▶ **DATA**
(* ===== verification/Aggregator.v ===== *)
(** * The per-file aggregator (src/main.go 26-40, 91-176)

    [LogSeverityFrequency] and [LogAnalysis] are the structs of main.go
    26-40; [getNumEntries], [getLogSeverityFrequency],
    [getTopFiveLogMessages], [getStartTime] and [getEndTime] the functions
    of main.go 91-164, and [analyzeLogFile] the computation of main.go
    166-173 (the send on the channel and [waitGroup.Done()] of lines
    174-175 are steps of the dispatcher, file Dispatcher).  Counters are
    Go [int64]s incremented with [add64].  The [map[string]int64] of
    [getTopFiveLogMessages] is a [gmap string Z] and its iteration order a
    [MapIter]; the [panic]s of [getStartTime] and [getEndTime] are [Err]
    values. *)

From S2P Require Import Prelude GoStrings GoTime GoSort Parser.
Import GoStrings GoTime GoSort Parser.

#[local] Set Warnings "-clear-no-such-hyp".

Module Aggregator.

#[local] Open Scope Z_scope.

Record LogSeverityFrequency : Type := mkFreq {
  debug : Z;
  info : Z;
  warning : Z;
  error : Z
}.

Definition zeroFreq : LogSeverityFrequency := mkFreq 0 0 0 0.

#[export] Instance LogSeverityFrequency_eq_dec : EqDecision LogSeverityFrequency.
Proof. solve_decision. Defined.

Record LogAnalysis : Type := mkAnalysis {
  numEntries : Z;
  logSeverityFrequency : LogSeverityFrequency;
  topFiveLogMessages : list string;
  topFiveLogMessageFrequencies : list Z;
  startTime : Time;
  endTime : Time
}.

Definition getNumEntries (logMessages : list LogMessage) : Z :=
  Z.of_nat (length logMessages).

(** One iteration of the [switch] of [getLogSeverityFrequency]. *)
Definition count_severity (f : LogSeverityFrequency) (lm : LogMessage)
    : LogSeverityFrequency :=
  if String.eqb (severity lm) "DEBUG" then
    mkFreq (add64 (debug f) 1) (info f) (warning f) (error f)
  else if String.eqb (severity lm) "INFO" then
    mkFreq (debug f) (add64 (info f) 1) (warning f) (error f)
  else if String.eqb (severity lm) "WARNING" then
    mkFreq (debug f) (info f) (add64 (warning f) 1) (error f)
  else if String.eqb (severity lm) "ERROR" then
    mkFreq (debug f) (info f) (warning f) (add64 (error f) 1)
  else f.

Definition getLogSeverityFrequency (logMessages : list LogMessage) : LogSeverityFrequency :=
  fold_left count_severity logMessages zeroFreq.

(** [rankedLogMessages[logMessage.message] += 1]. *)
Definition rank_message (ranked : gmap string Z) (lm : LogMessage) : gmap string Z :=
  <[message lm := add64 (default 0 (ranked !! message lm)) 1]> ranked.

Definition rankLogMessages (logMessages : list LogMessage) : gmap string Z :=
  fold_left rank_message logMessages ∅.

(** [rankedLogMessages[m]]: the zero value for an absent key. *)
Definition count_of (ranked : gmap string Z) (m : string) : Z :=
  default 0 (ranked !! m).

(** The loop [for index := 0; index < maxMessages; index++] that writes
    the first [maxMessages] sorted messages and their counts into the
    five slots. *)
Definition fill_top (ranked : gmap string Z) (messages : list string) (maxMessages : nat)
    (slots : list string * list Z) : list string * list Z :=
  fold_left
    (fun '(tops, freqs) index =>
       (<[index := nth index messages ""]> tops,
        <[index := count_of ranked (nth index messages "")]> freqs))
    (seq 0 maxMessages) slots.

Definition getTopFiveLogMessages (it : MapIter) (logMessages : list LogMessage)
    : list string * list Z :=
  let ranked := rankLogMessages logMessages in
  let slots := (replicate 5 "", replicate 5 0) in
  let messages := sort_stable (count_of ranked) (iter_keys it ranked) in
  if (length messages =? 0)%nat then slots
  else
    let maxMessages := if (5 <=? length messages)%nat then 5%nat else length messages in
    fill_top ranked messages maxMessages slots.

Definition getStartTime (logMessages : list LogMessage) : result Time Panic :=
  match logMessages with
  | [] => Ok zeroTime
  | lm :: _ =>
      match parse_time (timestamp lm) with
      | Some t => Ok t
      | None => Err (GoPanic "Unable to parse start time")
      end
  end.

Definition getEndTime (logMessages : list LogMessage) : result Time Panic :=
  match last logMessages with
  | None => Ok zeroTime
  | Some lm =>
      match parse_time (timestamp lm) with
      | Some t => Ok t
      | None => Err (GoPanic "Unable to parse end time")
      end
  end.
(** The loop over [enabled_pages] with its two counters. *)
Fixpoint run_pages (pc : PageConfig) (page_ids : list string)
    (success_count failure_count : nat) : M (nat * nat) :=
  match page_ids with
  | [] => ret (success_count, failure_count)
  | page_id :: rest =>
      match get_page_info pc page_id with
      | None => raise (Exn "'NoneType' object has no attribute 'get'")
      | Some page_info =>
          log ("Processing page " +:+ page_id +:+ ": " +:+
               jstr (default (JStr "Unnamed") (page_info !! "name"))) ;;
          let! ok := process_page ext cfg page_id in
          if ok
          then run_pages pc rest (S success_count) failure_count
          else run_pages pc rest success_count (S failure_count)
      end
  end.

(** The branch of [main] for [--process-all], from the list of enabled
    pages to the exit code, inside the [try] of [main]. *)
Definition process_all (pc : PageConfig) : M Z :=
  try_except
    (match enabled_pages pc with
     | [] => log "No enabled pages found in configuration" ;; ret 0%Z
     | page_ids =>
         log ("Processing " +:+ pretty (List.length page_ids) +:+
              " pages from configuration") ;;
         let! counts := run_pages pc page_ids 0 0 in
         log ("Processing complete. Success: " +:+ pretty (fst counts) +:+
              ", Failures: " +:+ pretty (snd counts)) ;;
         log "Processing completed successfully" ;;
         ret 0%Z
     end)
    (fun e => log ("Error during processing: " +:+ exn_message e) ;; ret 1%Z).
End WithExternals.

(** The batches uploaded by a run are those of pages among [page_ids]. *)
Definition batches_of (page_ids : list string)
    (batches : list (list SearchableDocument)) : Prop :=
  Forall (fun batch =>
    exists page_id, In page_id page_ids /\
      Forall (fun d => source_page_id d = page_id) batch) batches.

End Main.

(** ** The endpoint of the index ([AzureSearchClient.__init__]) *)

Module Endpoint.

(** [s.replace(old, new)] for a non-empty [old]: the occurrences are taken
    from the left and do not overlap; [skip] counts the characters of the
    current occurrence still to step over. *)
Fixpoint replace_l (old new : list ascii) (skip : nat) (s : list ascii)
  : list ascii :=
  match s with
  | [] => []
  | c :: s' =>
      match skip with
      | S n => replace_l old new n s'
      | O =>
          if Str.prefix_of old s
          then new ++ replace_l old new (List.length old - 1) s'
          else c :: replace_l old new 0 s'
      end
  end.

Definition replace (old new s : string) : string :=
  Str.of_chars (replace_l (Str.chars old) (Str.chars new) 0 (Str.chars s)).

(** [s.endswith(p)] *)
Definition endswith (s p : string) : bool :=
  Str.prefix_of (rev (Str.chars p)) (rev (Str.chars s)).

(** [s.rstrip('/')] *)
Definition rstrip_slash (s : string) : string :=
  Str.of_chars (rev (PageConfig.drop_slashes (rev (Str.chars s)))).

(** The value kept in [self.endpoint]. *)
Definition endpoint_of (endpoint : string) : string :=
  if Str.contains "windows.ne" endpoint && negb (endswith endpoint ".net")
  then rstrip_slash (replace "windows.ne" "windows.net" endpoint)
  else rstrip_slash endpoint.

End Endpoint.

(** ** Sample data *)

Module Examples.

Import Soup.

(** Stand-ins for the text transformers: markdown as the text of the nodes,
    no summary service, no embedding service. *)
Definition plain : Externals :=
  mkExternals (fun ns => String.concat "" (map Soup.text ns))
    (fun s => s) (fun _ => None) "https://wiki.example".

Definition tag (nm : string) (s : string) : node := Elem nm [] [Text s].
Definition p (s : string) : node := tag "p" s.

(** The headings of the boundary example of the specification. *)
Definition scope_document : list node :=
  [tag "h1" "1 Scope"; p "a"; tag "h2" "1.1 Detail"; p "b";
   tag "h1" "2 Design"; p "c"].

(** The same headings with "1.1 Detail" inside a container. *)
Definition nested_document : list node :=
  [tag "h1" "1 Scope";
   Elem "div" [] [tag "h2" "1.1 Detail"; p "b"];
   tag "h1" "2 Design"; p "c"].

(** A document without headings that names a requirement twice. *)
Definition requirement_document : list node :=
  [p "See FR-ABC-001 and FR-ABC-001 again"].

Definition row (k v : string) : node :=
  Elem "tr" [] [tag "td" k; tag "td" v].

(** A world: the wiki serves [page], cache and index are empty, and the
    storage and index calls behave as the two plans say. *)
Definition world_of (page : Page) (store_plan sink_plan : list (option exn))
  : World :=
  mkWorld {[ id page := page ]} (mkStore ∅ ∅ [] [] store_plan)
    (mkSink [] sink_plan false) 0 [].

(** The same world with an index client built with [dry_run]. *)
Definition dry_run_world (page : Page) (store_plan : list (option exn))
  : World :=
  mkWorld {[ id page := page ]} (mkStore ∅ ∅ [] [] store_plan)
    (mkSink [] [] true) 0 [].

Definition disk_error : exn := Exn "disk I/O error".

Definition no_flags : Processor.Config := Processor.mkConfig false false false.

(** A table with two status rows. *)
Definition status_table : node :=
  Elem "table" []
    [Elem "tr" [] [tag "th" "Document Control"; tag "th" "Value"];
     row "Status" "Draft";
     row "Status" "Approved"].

▶ **EXERCISE**
Take every line above where "counts" appears and copy it.

▶ **OUTPUT**
    the first [maxMessages] sorted messages and their counts into the
         let! counts := run_pages pc page_ids 0 0 in
         log ("Processing complete. Success: " +:+ pretty (fst counts) +:+
              ", Failures: " +:+ pretty (snd counts)) ;;
    from the left and do not overlap; [skip] counts the characters of the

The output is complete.